Pension reform, latest news
There pension reform it represents a hot potato and no ruling party wants to show up at the election date with dirty hands.
The risk is that it will get bogged down by dragging on for months. By the end of March, however, a draft pension reform must be included in the Economic and Finance Document (Def) which will then be discussed with the budget law.
One thing, however, is certain. Exceptions to existing ordinary pensions expire at the end of the year and, in the absence of legislative interventions, risk not being renewed. In essence, Ape Sociale, Option Woman and Quota 102.

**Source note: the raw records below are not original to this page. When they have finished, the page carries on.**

(* ===== verification/Prelude.v ===== *)
(** * ns-3: a verification library for the simulator's core, buffers and TCP

    (header completed below as the development grows) *)

From stdpp Require Export base tactics option list gmap numbers sorting.
From Stdlib Require Export ZArith Lia ZifyNat.

#[global] Open Scope Z_scope.
#[global] Set Default Proof Using "Type".

(** ** Machine integers

    C++ unsigned arithmetic is arithmetic modulo [2^w]; a conversion to a signed type of the
    same width reinterprets the bits (two's complement). *)
Definition u8 (z : Z) : Z := z mod 256.
Definition u16 (z : Z) : Z := z mod 65536.
Definition u32 (z : Z) : Z := z mod 4294967296.
Definition u64 (z : Z) : Z := z mod 18446744073709551616.
Definition i32 (z : Z) : Z := (z + 2147483648) mod 4294967296 - 2147483648.
Definition i64 (z : Z) : Z :=
  (z + 9223372036854775808) mod 18446744073709551616 - 9223372036854775808.

Definition UINT32_MAX : Z := 4294967295.
Definition UINT64_MAX : Z := 18446744073709551615.

Lemma u32_small z : 0 <= z < 4294967296 -> u32 z = z.
Proof. apply Z.mod_small. Qed.

Lemma u64_small z : 0 <= z < 18446744073709551616 -> u64 z = z.
Proof. apply Z.mod_small. Qed.

Lemma u32_range z : 0 <= u32 z < 4294967296.
Proof. by apply Z.mod_pos_bound. Qed.

Lemma u64_range z : 0 <= u64 z < 18446744073709551616.
Proof. by apply Z.mod_pos_bound. Qed.

Lemma i32_small z : -2147483648 <= z < 2147483648 -> i32 z = z.
Proof. intros. unfold i32. rewrite Z.mod_small; lia. Qed.

Lemma i64_small z : -9223372036854775808 <= z < 9223372036854775808 -> i64 z = z.
Proof. intros. unfold i64. rewrite Z.mod_small; lia. Qed.

(** [wsimp] removes the wrap-arounds whose argument is provably in range. *)
Ltac wsimp :=
  repeat match goal with
  | |- context [u32 ?z] => rewrite (u32_small z) by lia
  | |- context [u64 ?z] => rewrite (u64_small z) by lia
  | |- context [i32 ?z] => rewrite (i32_small z) by lia
  | |- context [i64 ?z] => rewrite (i64_small z) by lia
  end.

(** Congruent integers differ by a multiple of the modulus. *)
Lemma mod_eq_mul a b n : 0 < n -> a mod n = b mod n -> exists m, a = b + n * m.
Proof.
  intros Hn Heq. exists (a / n - b / n).
  rewrite (Z.div_mod a n) at 1 by lia. rewrite (Z.div_mod b n) at 1 by lia. rewrite Heq. ring.
Qed.

Lemma mod_eq_window a b n : 0 < n -> a mod n = b mod n -> b <= a < b + n -> a = b.
Proof.
  intros Hn Heq Hw. destruct (mod_eq_mul a b n Hn Heq) as [m ->]. clear Heq.
  assert (m = 0) as -> by nia. lia.
Qed.

(** 32-bit addition and subtraction. *)
Declare Scope u32_scope.
Notation "a ⊕ b" := (u32 (a + b)) (at level 50, left associativity) : u32_scope.
Notation "a ⊖ b" := (u32 (a - b)) (at level 50, left associativity) : u32_scope.
#[global] Open Scope u32_scope.

(** ** Assertions

    [NS_ASSERT] aborts the program when its condition is false; a dereference out of range is
    undefined behaviour.  Operations with either return [option], and [None] stands for both. *)
Notation "'ASSERT' b ';;' k" := (if b then k else None)
  (at level 100, b at next level, k at level 200, right associativity) : option_scope.
Notation "'let!' x ':=' e 'in' k" := (match e with Some x => k | None => None end)
  (at level 200, x pattern, e at level 100, k at level 200, right associativity).
#[global] Open Scope option_scope.

(** ** Generic list facts *)
Section lists.
Context {A : Type}.
Implicit Types l : list A.

(** Erase the first element that satisfies a test, as [std::find_if] and [erase] do. *)
Fixpoint erase_first (f : A -> bool) l : option (A * list A) :=
  match l with
  | [] => None
  | x :: l' =>
      if f x then Some (x, l')
      else let! (y, r) := erase_first f l' in Some (y, x :: r)
  end.

Lemma erase_first_Some f l x r :
  erase_first f l = Some (x, r) ->
  f x = true /\ l ≡ₚ x :: r /\ sublist r l.
Proof.
  revert x r. induction l as [|y l IH]; intros x r; simpl; [done|].
  destruct (f y) eqn:Hy.
  - intros [= <- <-]. split_and!; [done|done|by apply sublist_cons].
  - destruct (erase_first f l) as [[z r']|] eqn:Hl; [|done].
    intros [= <- <-]. destruct (IH _ _ eq_refl) as (Hf&Hp&Hs).
    split_and!; [done| |by apply sublist_skip].
    rewrite Hp. by apply Permutation_swap.
Qed.

Lemma erase_first_is_Some f l :
  (exists x, x ∈ l /\ f x = true) -> is_Some (erase_first f l).
Proof.
  intros (x&Hx&Hf). induction Hx as [y l|x y l Hx IH]; simpl.
  - rewrite Hf. eauto.
  - destruct (f y); [eauto|]. destruct (IH Hf) as [[z r] ->]. eauto.
Qed.

Lemma Forall_sublist' (P : A -> Prop) l k : sublist l k -> Forall P k -> Forall P l.
Proof. induction 1; intros Hf; inversion Hf; subst; auto. Qed.

Lemma StronglySorted_sublist (R : relation A) l k :
  sublist l k -> StronglySorted R k -> StronglySorted R l.
Proof.
  induction 1; intros Hs; [done| |]; inversion Hs; subst; [|by auto].
  constructor; [by auto|]. by eapply Forall_sublist'.
Qed.

Lemma Permutation_cons_elem l (x : A) : x ∈ l -> exists l', l ≡ₚ x :: l'.
Proof. apply elem_of_Permutation. Qed.
End lists.


(** [norm_bool] turns boolean tests in the context and the goal into propositions. *)
Ltac norm_bool :=
  repeat match goal with
  | H : (_ && _) = true |- _ => apply andb_true_iff in H; destruct H
  | H : (_ && _) = false |- _ => apply andb_false_iff in H
  | H : (_ || _) = true |- _ => apply orb_true_iff in H
  | H : (_ || _) = false |- _ => apply orb_false_iff in H; destruct H
  | H : negb _ = true |- _ => apply negb_true_iff in H
  | H : negb _ = false |- _ => apply negb_false_iff in H
  | H : (_ =? _) = true |- _ => apply Z.eqb_eq in H
  | H : (_ =? _) = false |- _ => apply Z.eqb_neq in H
  | H : (_ <? _) = true |- _ => apply Z.ltb_lt in H
  | H : (_ <? _) = false |- _ => apply Z.ltb_ge in H
  | H : (_ <=? _) = true |- _ => apply Z.leb_le in H
  | H : (_ <=? _) = false |- _ => apply Z.leb_gt in H
  end.

(** [ztest] evaluates the integer comparisons of the goal that [lia] decides. *)
Ltac ztest :=
  repeat match goal with
  | |- context [?a <=? ?b] =>
      first [rewrite (proj2 (Z.leb_le a b)) by lia | rewrite (proj2 (Z.leb_gt a b)) by lia]
  | |- context [?a <? ?b] =>
      first [rewrite (proj2 (Z.ltb_lt a b)) by lia | rewrite (proj2 (Z.ltb_ge a b)) by lia]
  | |- context [?a =? ?b] =>
      first [rewrite (proj2 (Z.eqb_eq a b)) by lia | rewrite (proj2 (Z.eqb_neq a b)) by lia]
  end.
(* ===== verification/Simulator.v ===== *)
(** * DefaultSimulatorImpl ([src/core/model/default-simulator-impl.cc])

    The simulation engine over any scheduler, event identifiers ([event-id.h]), event
    implementations ([event-impl.cc]) and the main loop, with the user's callbacks as programs
    over the simulator's interface. *)

From S2P Require Import Sched.

(** ** Event identifiers *)

(** [EventId::UID] *)
Definition UID_INVALID : Z := 0.
Definition UID_NOW : Z := 1.
Definition UID_DESTROY : Z := 2.
Definition UID_RESERVED : Z := 3.
Definition UID_VALID : Z := 4.

(** [Simulator::NO_CONTEXT] *)
Definition NO_CONTEXT : Z := 4294967295.

Record EventId := mkEventId {
  m_eventImpl : Z;
  id_ts : Z;
  id_context : Z;
  id_uid : Z
}.

#[export] Instance EventId_eq_dec : EqDecision EventId.
Proof. solve_decision. Defined.

(** [operator==] on identifiers *)
Definition id_eq (a b : EventId) : bool :=
  (id_uid a =? id_uid b) && (id_context a =? id_context b) &&
  (id_ts a =? id_ts b) && (m_eventImpl a =? m_eventImpl b).

(** The entry another thread leaves in [m_eventsWithContext]. *)
Record EventWithContext := mkEventWithContext {
  ewc_context : Z;
  ewc_timestamp : Z;
  ewc_event : Z
}.

(** ** The engine's state

    [m_cancelled] is the set of [EventImpl] objects whose [m_cancel] flag is set.  Reference
    counts ([Ref], [Unref]) only free memory and have no counterpart. *)
Record Sim (Sch : Type) := mkSim {
  m_eventsWithContext : list EventWithContext;
  m_eventsWithContextEmpty : bool;
  m_destroyEvents : list EventId;
  m_stop : bool;
  m_events : Sch;
  m_uid : Z;
  m_currentUid : Z;
  m_currentTs : Z;
  m_currentContext : Z;
  m_eventCount : Z;
  m_unscheduledEvents : Z;
  m_cancelled : gset Z
}.
Arguments mkSim {Sch}.
Arguments m_eventsWithContext {Sch}.
Arguments m_eventsWithContextEmpty {Sch}.
Arguments m_destroyEvents {Sch}.
Arguments m_stop {Sch}.
Arguments m_events {Sch}.
Arguments m_uid {Sch}.
Arguments m_currentUid {Sch}.
Arguments m_currentTs {Sch}.
Arguments m_currentContext {Sch}.
Arguments m_eventCount {Sch}.
Arguments m_unscheduledEvents {Sch}.
Arguments m_cancelled {Sch}.

(** ** User callbacks

    [EventImpl::Notify] runs user code.  A callback is a program over the interface of the
    simulator, with the answers of the calls as continuations and a user state [U] that it reads
    at the start and returns at the end. *)
Inductive Prog (U : Type) : Type :=
  | Ret (u : U)
  | CallSchedule (delay ev : Z) (k : EventId -> Prog U)
  | CallScheduleNow (ev : Z) (k : EventId -> Prog U)
  | CallScheduleWithContext (context delay ev : Z) (k : Prog U)
  | CallScheduleDestroy (ev : Z) (k : EventId -> Prog U)
  | CallCancel (id : EventId) (k : Prog U)
  | CallRemove (id : EventId) (k : Prog U)
  | CallIsExpired (id : EventId) (k : bool -> Prog U)
  | CallGetDelayLeft (id : EventId) (k : Z -> Prog U)
  | CallNow (k : Z -> Prog U)
  | CallGetContext (k : Z -> Prog U)
  | CallStop (k : Prog U).
Arguments Ret {U}.
Arguments CallSchedule {U}.
Arguments CallScheduleNow {U}.
Arguments CallScheduleWithContext {U}.
Arguments CallScheduleDestroy {U}.
Arguments CallCancel {U}.
Arguments CallRemove {U}.
Arguments CallIsExpired {U}.
Arguments CallGetDelayLeft {U}.
Arguments CallNow {U}.
Arguments CallGetContext {U}.
Arguments CallStop {U}.

(** ** The operations *)
Section engine.
Context {Sch : Type} `{!SchedulerOps Sch}.

(** The constructor, and the scheduler [SetImplementation] installs. *)
Definition create : Sim Sch :=
  mkSim [] true [] false CreateScheduler UID_VALID UID_INVALID 0 NO_CONTEXT 0 0 ∅.

Definition set_events (q : Sch) (s : Sim Sch) : Sim Sch :=
  mkSim (m_eventsWithContext s) (m_eventsWithContextEmpty s) (m_destroyEvents s) (m_stop s) q
    (m_uid s) (m_currentUid s) (m_currentTs s) (m_currentContext s) (m_eventCount s)
    (m_unscheduledEvents s) (m_cancelled s).

Definition set_stop (b : bool) (s : Sim Sch) : Sim Sch :=
  mkSim (m_eventsWithContext s) (m_eventsWithContextEmpty s) (m_destroyEvents s) b (m_events s)
    (m_uid s) (m_currentUid s) (m_currentTs s) (m_currentContext s) (m_eventCount s)
    (m_unscheduledEvents s) (m_cancelled s).

Definition set_destroy (l : list EventId) (s : Sim Sch) : Sim Sch :=
  mkSim (m_eventsWithContext s) (m_eventsWithContextEmpty s) l (m_stop s) (m_events s)
    (m_uid s) (m_currentUid s) (m_currentTs s) (m_currentContext s) (m_eventCount s)
    (m_unscheduledEvents s) (m_cancelled s).

(** [m_uid++] *)
Definition incr_uid (s : Sim Sch) : Sim Sch :=
  mkSim (m_eventsWithContext s) (m_eventsWithContextEmpty s) (m_destroyEvents s) (m_stop s)
    (m_events s) (u32 (m_uid s + 1)) (m_currentUid s) (m_currentTs s) (m_currentContext s)
    (m_eventCount s) (m_unscheduledEvents s) (m_cancelled s).

(** [m_unscheduledEvents] is an [int]. *)
Definition add_unscheduled (d : Z) (s : Sim Sch) : Sim Sch :=
  mkSim (m_eventsWithContext s) (m_eventsWithContextEmpty s) (m_destroyEvents s) (m_stop s)
    (m_events s) (m_uid s) (m_currentUid s) (m_currentTs s) (m_currentContext s)
    (m_eventCount s) (i32 (m_unscheduledEvents s + d)) (m_cancelled s).

(** [EventImpl::Cancel] and [EventImpl::IsCancelled]. *)
Definition impl_Cancel (ev : Z) (s : Sim Sch) : Sim Sch :=
  mkSim (m_eventsWithContext s) (m_eventsWithContextEmpty s) (m_destroyEvents s) (m_stop s)
    (m_events s) (m_uid s) (m_currentUid s) (m_currentTs s) (m_currentContext s)
    (m_eventCount s) (m_unscheduledEvents s) ({[ev]} ∪ m_cancelled s).
Definition impl_IsCancelled (ev : Z) (s : Sim Sch) : bool := bool_decide (ev ∈ m_cancelled s).

Definition IsFinished (s : Sim Sch) : bool := IsEmpty (m_events s) || m_stop s.
Definition Stop (s : Sim Sch) : Sim Sch := set_stop true s.
Definition Now (s : Sim Sch) : Z := i64 (m_currentTs s).
Definition GetContext (s : Sim Sch) : Z := m_currentContext s.
Definition GetEventCount (s : Sim Sch) : Z := m_eventCount s.
Definition GetMaximumSimulationTime : Z := 9223372036854775807.

(** The common tail of the scheduling methods: number the event and insert it. *)
Definition insert_event (context tAbsolute ev : Z) (s : Sim Sch) : option (Event * Sim Sch) :=
  let e := mkEvent ev (mkKey (u64 tAbsolute) (m_uid s) context) in
  let s1 := add_unscheduled 1 (incr_uid s) in
  let! q := Insert e (m_events s1) in Some (e, set_events q s1).

Definition event_id (e : Event) : EventId :=
  mkEventId (impl e) (ts e) (Sched.m_context (key e)) (uid e).

(** [Schedule]: the delay is asserted not to be negative. *)
Definition Schedule (delay ev : Z) (s : Sim Sch) : option (EventId * Sim Sch) :=
  ASSERT 0 <=? delay ;;
  let tAbsolute := i64 (delay + i64 (m_currentTs s)) in
  let! (e, s') := insert_event (GetContext s) tAbsolute ev s in Some (event_id e, s').

(** [ScheduleWithContext] called from the main thread: no assertion on the delay. *)
Definition ScheduleWithContext (context delay ev : Z) (s : Sim Sch) : option (Sim Sch) :=
  let tAbsolute := i64 (delay + i64 (m_currentTs s)) in
  let! (_, s') := insert_event context tAbsolute ev s in Some s'.

(** [ScheduleWithContext] called from another thread, under the mutex. *)
Definition ScheduleWithContext_other (context delay ev : Z) (s : Sim Sch) : Sim Sch :=
  mkSim (m_eventsWithContext s ++ [mkEventWithContext context (u64 delay) ev]) false
    (m_destroyEvents s) (m_stop s) (m_events s) (m_uid s) (m_currentUid s) (m_currentTs s)
    (m_currentContext s) (m_eventCount s) (m_unscheduledEvents s) (m_cancelled s).

Definition ScheduleNow (ev : Z) (s : Sim Sch) : option (EventId * Sim Sch) := Schedule 0 ev s.

(** [Stop(delay)]: schedule [stopEvent], the event whose callback is [Simulator::Stop]. *)
Definition Stop_after (stopEvent delay : Z) (s : Sim Sch) : option (EventId * Sim Sch) :=
  Schedule delay stopEvent s.

Definition ScheduleDestroy (ev : Z) (s : Sim Sch) : EventId * Sim Sch :=
  let id := mkEventId ev (m_currentTs s) 4294967295 UID_DESTROY in
  (id, incr_uid (set_destroy (m_destroyEvents s ++ [id]) s)).

Definition IsExpired (id : EventId) (s : Sim Sch) : bool :=
  if id_uid id =? UID_DESTROY then
    if (m_eventImpl id =? 0) || impl_IsCancelled (m_eventImpl id) s then true
    else negb (existsb (fun i => id_eq i id) (m_destroyEvents s))
  else
    (m_eventImpl id =? 0) || (id_ts id <? m_currentTs s) ||
    ((id_ts id =? m_currentTs s) && (id_uid id <=? m_currentUid s)) ||
    impl_IsCancelled (m_eventImpl id) s.

Definition GetDelayLeft (id : EventId) (s : Sim Sch) : Z :=
  if IsExpired id s then 0 else i64 (u64 (id_ts id - m_currentTs s)).

Definition Cancel (id : EventId) (s : Sim Sch) : Sim Sch :=
  if negb (IsExpired id s) then impl_Cancel (m_eventImpl id) s else s.

(** [Simulator::Remove]: a destroy event leaves its list; an expired event is ignored; another one
    leaves the scheduler and is cancelled. *)
Definition remove_event (id : EventId) (s : Sim Sch) : option (Sim Sch) :=
  if id_uid id =? UID_DESTROY then
    match erase_first (fun i => id_eq i id) (m_destroyEvents s) with
    | Some (_, l) => Some (set_destroy l s)
    | None => Some s
    end
  else if IsExpired id s then Some s
  else
    let event := mkEvent (m_eventImpl id) (mkKey (id_ts id) (id_uid id) (id_context id)) in
    let! q := Remove event (m_events s) in
    Some (add_unscheduled (-1) (impl_Cancel (impl event) (set_events q s))).

(** [ProcessEventsWithContext]: swap the queue out, then number and insert its entries. *)
Fixpoint insert_with_context (l : list EventWithContext) (s : Sim Sch) : option (Sim Sch) :=
  match l with
  | [] => Some s
  | w :: l =>
      let! (_, s') :=
        insert_event (ewc_context w) (m_currentTs s + ewc_timestamp w) (ewc_event w) s in
      insert_with_context l s'
  end.

Definition ProcessEventsWithContext (s : Sim Sch) : option (Sim Sch) :=
  if m_eventsWithContextEmpty s then Some s
  else
    let pending := m_eventsWithContext s in
    let s1 := mkSim [] true (m_destroyEvents s) (m_stop s) (m_events s) (m_uid s)
      (m_currentUid s) (m_currentTs s) (m_currentContext s) (m_eventCount s)
      (m_unscheduledEvents s) (m_cancelled s) in
    insert_with_context pending s1.

(** The loop of [SetScheduler]: move every event to the new scheduler. *)
Fixpoint transfer {Sch' : Type} `{!SchedulerOps Sch'} (fuel : nat) (q : Sch) (q' : Sch')
    : option Sch' :=
  if IsEmpty q then Some q'
  else match fuel with
       | O => None
       | S fuel =>
           let! (next, q1) := RemoveNext q in
           let! q2 := Insert next q' in transfer fuel q1 q2
       end.

(** [DoDispose]: take the events of other threads in, then empty the scheduler; the result is the
    list of events released, in order. *)
Definition DoDispose (fuel : nat) (s : Sim Sch) : option (list Event) :=
  let! s1 := ProcessEventsWithContext s in drain fuel (m_events s1).

(** The bookkeeping of [ProcessOneEvent] before [Invoke]. *)
Definition begin_event (s : Sim Sch) : option (Event * Sim Sch) :=
  let! (next, q) := RemoveNext (m_events s) in
  ASSERT m_currentTs s <=? ts next ;;
  Some (next,
    mkSim (m_eventsWithContext s) (m_eventsWithContextEmpty s) (m_destroyEvents s) (m_stop s) q
      (m_uid s) (uid next) (ts next) (Sched.m_context (key next)) (u64 (m_eventCount s + 1))
      (i32 (m_unscheduledEvents s - 1)) (m_cancelled s)).

(** A callback runs to its end. *)
Fixpoint run_prog {U : Type} (p : Prog U) (s : Sim Sch) : option (U * Sim Sch) :=
  match p with
  | Ret u => Some (u, s)
  | CallSchedule delay ev k => let! (id, s') := Schedule delay ev s in run_prog (k id) s'
  | CallScheduleNow ev k => let! (id, s') := ScheduleNow ev s in run_prog (k id) s'
  | CallScheduleWithContext context delay ev k =>
      let! s' := ScheduleWithContext context delay ev s in run_prog k s'
  | CallScheduleDestroy ev k => let (id, s') := ScheduleDestroy ev s in run_prog (k id) s'
  | CallCancel id k => run_prog k (Cancel id s)
  | CallRemove id k => let! s' := remove_event id s in run_prog k s'
  | CallIsExpired id k => run_prog (k (IsExpired id s)) s
  | CallGetDelayLeft id k => run_prog (k (GetDelayLeft id s)) s
  | CallNow k => run_prog (k (Now s)) s
  | CallGetContext k => run_prog (k (GetContext s)) s
  | CallStop k => run_prog k (Stop s)
  end.

(** *** The main loop

    [notify] is the user code, by event implementation.  [arrivals n] are the calls to
    [ScheduleWithContext] other threads complete while the [n]-th event runs. *)
Context {U : Type} (notify : Z -> U -> Prog U) (arrivals : Z -> list EventWithContext).

(** [EventImpl::Invoke] *)
Definition Invoke (ev : Z) (u : U) (s : Sim Sch) : option (U * Sim Sch) :=
  if impl_IsCancelled ev s then Some (u, s) else run_prog (notify ev u) s.

Fixpoint other_threads (l : list EventWithContext) (s : Sim Sch) : Sim Sch :=
  match l with
  | [] => s
  | w :: l =>
      other_threads l (ScheduleWithContext_other (ewc_context w) (ewc_timestamp w) (ewc_event w) s)
  end.

Definition ProcessOneEvent (u : U) (s : Sim Sch) : option (Event * U * Sim Sch) :=
  let! (next, s1) := begin_event s in
  let! (u', s2) := Invoke (impl next) u s1 in
  let s3 := other_threads (arrivals (m_eventCount s2)) s2 in
  let! s4 := ProcessEventsWithContext s3 in
  Some (next, u', s4).

(** The while loop of [Run], for at most [fuel] events: the events executed, in order, and
    whether the loop has ended. *)
Fixpoint Run_loop (fuel : nat) (u : U) (s : Sim Sch) : option (list Event * bool * U * Sim Sch) :=
  if IsEmpty (m_events s) || m_stop s then Some ([], true, u, s)
  else match fuel with
       | O => Some ([], false, u, s)
       | S fuel =>
           let! (e, u1, s1) := ProcessOneEvent u s in
           let! (l, ended, u2, s2) := Run_loop fuel u1 s1 in
           Some (e :: l, ended, u2, s2)
       end.

Definition Run (fuel : nat) (u : U) (s : Sim Sch) : option (list Event * bool * U * Sim Sch) :=
  let! s1 := ProcessEventsWithContext s in
  let! (l, ended, u', s2) := Run_loop fuel u (set_stop false s1) in
  ASSERT negb ended || negb (IsEmpty (m_events s2)) || (m_unscheduledEvents s2 =? 0) ;;
  Some (l, ended, u', s2).

(** [Destroy]: invoke the destroy events that are not cancelled, in order; a callback may add
    more. *)
Fixpoint Destroy (fuel : nat) (u : U) (s : Sim Sch) : option (U * Sim Sch) :=
  match m_destroyEvents s with
  | [] => Some (u, s)
  | id :: rest =>
      match fuel with
      | O => None
      | S fuel =>
          let! (u1, s1) := Invoke (m_eventImpl id) u (set_destroy rest s) in Destroy fuel u1 s1
      end
  end.
End engine.

(** [SetScheduler] on an engine that already holds events. *)
Definition SetScheduler {Sch Sch' : Type} `{!SchedulerOps Sch, !SchedulerOps Sch'}
    (fuel : nat) (s : Sim Sch) : option (Sim Sch') :=
  let! q := transfer fuel (m_events s) CreateScheduler in
  Some (mkSim (m_eventsWithContext s) (m_eventsWithContextEmpty s) (m_destroyEvents s)
    (m_stop s) q (m_uid s) (m_currentUid s) (m_currentTs s) (m_currentContext s)
    (m_eventCount s) (m_unscheduledEvents s) (m_cancelled s)).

At worst, we read on https://www.investireoggi.it, the government will simply extend the entire package of pensions anticipate by postponing any decision to those who will come after the 2023 elections. And this seems the most worrying scenario, but also probable given the critical period we are going through.
In the uncertainty of the times, the unions return to pressure on the government. They ask that they discuss the possibility of sending everyone in pension starting from 62 years old of age.
Or with 41 years of contributions regardless of age.
Instead, the government would like to continue along the lines of share 102, that is, all retired at 64, but with contribution recalculation of the pension. So, in essence, with a penalty of the allowance for each year in advance of the 67 expected for old age.
Ultimately, the parties still remain at a distance. The changed economic scenario resulting from the crisis in Ukraine they will certainly require different choices to be made that take greater account of the greater expenditure to be incurred for pensions.